Exactly the lines below from the one with "read_row row1 = Ok" up to and including the one with "rewrite (DatetimeMore.days_sub_same_time t2" make up the answer, with nothing else added.
---------------
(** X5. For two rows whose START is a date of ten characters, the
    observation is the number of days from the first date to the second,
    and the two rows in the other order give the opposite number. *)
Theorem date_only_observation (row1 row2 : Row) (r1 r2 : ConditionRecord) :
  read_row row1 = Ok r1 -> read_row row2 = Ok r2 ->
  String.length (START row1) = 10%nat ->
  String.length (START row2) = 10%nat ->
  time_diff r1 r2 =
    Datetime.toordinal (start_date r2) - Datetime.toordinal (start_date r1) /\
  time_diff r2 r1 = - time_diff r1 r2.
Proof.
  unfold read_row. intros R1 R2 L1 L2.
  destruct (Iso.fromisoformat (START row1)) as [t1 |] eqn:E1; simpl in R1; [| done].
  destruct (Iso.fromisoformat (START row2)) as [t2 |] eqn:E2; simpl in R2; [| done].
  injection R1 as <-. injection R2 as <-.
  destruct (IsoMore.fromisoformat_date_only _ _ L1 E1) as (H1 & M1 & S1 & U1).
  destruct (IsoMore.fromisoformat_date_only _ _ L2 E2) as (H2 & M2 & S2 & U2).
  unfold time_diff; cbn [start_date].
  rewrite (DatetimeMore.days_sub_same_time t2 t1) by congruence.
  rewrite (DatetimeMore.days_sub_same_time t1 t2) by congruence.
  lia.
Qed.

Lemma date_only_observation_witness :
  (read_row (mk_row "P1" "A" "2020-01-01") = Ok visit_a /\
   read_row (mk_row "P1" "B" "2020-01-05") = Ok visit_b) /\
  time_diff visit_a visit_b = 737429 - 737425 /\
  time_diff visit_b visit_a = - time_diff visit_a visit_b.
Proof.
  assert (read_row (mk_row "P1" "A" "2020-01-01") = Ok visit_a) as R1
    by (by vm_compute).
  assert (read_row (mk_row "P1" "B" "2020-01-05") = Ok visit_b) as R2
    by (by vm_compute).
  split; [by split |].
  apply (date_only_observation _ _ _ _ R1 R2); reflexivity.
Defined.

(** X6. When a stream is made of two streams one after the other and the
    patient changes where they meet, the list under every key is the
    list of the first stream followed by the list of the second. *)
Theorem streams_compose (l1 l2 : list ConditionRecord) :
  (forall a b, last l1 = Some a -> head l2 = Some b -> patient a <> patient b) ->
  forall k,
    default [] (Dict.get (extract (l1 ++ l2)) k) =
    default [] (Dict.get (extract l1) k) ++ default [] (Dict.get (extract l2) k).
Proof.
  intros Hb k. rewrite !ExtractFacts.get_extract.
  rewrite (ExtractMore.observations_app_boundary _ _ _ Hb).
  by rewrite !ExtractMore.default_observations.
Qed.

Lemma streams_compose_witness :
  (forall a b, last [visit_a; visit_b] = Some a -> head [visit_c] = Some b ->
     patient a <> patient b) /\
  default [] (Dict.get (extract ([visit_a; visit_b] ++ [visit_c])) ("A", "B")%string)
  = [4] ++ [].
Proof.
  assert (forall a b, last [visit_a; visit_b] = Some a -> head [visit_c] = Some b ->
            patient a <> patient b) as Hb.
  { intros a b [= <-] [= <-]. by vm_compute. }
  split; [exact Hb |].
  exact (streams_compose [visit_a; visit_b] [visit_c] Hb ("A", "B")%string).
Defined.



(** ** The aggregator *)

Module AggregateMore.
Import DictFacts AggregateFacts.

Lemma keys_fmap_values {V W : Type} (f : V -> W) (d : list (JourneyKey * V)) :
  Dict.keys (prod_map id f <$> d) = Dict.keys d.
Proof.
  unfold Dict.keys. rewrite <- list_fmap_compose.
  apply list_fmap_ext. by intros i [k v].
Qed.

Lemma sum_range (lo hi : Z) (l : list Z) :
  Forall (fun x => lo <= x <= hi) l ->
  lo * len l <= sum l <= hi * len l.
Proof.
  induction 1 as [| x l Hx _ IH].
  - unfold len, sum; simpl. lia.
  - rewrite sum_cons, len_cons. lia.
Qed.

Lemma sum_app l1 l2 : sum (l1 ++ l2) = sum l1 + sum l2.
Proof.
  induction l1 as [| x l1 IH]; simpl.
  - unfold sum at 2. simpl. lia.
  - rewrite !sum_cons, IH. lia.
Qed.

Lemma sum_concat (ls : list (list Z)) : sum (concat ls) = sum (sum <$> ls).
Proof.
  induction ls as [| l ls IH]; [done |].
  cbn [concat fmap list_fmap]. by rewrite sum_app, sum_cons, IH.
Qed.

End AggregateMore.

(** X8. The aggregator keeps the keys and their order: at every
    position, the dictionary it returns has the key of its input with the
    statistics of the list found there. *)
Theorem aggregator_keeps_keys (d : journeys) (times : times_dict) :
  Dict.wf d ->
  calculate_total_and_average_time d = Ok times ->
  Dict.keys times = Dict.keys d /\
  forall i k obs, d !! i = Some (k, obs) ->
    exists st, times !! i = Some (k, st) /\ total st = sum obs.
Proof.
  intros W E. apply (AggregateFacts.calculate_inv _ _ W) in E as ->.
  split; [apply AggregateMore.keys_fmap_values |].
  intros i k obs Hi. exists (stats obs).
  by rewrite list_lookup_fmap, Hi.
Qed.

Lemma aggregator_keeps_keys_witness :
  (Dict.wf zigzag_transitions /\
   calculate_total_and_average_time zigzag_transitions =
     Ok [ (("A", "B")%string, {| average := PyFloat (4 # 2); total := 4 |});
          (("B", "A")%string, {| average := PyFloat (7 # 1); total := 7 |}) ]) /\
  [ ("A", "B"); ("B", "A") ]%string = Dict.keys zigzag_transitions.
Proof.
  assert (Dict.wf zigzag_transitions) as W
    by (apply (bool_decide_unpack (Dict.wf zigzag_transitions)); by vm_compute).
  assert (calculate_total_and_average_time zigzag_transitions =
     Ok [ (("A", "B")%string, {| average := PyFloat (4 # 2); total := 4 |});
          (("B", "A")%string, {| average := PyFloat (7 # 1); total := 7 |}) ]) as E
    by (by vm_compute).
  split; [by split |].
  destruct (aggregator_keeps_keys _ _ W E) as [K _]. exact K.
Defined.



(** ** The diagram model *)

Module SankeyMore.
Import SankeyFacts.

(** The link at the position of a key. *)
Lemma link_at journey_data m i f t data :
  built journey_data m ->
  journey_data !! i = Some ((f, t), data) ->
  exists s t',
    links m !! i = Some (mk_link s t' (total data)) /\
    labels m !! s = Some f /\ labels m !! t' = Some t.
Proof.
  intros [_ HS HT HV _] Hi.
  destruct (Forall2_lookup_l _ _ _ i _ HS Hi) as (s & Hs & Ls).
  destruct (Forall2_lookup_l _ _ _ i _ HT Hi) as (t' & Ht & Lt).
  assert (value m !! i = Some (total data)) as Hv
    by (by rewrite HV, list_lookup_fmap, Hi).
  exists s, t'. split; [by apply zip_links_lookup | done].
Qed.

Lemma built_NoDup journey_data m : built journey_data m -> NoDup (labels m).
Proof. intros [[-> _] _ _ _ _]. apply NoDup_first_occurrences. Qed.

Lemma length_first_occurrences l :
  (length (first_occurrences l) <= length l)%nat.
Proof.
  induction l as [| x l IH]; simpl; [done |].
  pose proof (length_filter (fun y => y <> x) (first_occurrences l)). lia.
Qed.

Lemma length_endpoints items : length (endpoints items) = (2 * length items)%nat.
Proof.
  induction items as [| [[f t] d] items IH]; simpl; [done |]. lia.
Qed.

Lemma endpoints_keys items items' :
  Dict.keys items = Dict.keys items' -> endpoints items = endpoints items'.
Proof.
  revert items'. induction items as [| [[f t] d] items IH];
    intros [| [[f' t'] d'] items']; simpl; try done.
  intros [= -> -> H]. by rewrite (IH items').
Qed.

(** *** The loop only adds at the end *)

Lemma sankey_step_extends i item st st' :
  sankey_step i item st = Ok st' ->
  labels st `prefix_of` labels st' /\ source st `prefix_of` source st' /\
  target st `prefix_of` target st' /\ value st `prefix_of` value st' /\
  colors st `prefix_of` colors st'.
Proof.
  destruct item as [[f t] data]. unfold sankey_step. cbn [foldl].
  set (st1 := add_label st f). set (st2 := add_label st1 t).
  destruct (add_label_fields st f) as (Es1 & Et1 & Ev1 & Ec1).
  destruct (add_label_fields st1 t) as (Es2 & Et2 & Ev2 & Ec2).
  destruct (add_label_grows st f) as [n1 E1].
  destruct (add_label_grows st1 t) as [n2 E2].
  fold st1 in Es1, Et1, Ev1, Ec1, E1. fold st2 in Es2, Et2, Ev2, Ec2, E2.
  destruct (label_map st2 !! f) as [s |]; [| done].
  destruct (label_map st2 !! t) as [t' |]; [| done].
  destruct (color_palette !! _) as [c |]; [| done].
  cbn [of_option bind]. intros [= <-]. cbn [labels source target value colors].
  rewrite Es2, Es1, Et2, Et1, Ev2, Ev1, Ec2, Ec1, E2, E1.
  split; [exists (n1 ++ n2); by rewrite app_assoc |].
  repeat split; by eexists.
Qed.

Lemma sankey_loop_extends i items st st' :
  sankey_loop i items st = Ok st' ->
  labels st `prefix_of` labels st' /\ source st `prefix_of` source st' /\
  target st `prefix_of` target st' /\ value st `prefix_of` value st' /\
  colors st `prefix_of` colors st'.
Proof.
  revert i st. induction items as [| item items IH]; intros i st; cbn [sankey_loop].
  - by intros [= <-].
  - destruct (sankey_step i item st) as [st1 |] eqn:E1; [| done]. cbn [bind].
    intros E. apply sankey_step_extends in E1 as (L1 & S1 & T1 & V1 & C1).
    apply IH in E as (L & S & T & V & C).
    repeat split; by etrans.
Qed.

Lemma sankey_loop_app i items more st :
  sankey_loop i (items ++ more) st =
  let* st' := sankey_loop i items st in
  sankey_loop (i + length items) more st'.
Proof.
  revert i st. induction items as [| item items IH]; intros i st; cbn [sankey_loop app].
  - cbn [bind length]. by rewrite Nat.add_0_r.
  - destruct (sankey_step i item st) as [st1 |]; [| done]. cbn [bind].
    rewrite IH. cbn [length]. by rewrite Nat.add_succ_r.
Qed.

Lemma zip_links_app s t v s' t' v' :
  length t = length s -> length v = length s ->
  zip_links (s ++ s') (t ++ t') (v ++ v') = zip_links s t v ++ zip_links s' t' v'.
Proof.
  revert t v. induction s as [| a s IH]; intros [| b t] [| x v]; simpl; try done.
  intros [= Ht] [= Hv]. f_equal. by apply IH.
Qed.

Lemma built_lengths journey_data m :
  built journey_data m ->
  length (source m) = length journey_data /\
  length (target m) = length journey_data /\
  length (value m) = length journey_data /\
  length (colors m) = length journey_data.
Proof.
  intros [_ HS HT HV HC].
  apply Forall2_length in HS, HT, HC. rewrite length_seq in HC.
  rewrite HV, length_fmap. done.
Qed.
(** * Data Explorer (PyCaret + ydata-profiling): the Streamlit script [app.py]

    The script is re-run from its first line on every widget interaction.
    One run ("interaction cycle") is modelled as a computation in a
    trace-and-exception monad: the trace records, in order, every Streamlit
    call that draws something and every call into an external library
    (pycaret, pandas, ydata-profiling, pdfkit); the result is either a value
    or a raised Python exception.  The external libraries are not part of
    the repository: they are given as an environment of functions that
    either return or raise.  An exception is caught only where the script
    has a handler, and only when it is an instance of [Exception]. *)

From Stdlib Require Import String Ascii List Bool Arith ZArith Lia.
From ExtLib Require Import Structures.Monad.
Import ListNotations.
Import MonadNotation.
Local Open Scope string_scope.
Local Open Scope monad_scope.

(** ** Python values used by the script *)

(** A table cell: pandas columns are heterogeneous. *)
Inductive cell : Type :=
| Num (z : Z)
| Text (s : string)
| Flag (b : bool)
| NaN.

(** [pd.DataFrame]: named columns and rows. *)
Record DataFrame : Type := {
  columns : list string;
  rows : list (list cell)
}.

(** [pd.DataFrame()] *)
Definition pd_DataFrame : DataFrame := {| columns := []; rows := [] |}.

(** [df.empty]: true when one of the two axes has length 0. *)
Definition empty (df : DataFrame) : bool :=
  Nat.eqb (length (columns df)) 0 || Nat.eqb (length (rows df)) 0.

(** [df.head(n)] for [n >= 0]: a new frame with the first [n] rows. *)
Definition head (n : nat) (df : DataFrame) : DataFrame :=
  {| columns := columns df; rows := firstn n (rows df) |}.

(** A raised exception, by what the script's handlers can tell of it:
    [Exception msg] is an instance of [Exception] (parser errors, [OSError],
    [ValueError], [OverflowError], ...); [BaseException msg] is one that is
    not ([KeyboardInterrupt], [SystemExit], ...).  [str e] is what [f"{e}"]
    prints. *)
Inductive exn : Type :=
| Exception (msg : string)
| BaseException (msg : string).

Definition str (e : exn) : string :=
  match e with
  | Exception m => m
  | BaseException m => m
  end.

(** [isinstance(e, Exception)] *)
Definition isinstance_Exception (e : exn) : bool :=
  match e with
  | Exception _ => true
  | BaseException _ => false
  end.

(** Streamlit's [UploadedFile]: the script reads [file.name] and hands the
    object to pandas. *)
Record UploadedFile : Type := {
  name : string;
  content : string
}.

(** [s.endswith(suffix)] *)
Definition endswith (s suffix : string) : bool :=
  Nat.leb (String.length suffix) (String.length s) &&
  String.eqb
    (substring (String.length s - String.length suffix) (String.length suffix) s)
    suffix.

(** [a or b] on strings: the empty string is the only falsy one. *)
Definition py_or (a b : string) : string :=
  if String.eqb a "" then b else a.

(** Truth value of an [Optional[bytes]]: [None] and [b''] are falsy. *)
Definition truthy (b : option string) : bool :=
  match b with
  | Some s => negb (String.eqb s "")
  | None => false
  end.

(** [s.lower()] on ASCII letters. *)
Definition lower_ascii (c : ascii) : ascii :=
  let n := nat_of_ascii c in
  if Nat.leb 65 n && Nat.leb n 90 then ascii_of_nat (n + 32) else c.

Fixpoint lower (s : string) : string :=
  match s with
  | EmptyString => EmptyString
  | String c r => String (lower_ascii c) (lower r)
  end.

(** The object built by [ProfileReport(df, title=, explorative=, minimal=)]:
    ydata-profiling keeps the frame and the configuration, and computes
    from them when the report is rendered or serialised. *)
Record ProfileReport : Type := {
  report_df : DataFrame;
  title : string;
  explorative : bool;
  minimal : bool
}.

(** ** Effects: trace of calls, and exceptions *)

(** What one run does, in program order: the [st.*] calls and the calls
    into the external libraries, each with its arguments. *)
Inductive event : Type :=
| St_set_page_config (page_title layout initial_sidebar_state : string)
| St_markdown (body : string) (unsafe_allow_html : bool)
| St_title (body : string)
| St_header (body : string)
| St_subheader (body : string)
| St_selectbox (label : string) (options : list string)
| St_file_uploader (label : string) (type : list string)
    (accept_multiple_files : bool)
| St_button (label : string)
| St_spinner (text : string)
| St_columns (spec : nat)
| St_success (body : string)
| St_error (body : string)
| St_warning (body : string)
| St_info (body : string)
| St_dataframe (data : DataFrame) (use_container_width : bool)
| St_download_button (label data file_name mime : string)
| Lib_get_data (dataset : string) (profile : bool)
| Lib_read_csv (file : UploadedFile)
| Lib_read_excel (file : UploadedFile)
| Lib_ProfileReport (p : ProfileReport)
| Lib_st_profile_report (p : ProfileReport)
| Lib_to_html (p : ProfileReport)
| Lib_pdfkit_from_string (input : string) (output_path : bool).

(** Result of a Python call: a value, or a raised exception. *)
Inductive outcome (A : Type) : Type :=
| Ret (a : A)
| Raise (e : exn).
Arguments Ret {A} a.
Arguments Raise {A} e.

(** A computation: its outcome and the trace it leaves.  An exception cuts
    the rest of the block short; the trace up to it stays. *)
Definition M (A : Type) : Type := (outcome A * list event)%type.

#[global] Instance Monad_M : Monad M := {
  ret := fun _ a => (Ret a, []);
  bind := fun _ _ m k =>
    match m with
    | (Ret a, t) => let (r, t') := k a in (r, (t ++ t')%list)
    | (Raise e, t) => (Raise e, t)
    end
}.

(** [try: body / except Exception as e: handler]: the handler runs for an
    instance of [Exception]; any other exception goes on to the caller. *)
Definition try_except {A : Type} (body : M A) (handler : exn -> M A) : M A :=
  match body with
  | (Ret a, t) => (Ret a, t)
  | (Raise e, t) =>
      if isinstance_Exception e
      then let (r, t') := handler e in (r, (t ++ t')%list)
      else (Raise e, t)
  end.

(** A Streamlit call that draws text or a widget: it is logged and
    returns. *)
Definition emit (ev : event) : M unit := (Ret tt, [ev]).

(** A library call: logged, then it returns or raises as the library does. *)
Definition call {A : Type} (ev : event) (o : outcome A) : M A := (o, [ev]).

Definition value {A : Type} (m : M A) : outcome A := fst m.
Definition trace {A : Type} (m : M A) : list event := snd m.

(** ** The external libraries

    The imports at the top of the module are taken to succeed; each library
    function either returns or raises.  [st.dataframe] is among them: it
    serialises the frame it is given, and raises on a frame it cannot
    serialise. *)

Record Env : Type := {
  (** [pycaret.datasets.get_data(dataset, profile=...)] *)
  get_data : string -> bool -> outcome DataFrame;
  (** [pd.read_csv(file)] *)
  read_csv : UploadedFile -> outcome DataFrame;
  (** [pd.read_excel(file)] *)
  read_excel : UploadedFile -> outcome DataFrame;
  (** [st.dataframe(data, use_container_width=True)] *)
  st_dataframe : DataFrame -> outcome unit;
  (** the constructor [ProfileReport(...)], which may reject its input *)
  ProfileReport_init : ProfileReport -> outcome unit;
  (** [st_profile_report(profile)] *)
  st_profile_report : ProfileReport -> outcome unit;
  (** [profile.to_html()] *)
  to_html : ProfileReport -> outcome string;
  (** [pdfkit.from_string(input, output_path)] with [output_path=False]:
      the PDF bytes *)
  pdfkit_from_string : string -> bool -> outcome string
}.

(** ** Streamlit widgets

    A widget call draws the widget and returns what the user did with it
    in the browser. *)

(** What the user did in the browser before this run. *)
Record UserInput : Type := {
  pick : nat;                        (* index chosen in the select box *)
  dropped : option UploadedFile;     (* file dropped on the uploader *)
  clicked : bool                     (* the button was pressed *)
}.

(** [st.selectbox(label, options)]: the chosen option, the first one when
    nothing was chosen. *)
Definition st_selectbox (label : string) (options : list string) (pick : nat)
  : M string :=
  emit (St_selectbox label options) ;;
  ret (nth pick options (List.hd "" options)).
---------------
= EXERCISE RESULT =
  read_row row1 = Ok r1 -> read_row row2 = Ok r2 ->
  String.length (START row1) = 10%nat ->
  String.length (START row2) = 10%nat ->
  time_diff r1 r2 =
    Datetime.toordinal (start_date r2) - Datetime.toordinal (start_date r1) /\
  time_diff r2 r1 = - time_diff r1 r2.
Proof.
  unfold read_row. intros R1 R2 L1 L2.
  destruct (Iso.fromisoformat (START row1)) as [t1 |] eqn:E1; simpl in R1; [| done].
  destruct (Iso.fromisoformat (START row2)) as [t2 |] eqn:E2; simpl in R2; [| done].
  injection R1 as <-. injection R2 as <-.
  destruct (IsoMore.fromisoformat_date_only _ _ L1 E1) as (H1 & M1 & S1 & U1).
  destruct (IsoMore.fromisoformat_date_only _ _ L2 E2) as (H2 & M2 & S2 & U2).
  unfold time_diff; cbn [start_date].
  rewrite (DatetimeMore.days_sub_same_time t2 t1) by congruence.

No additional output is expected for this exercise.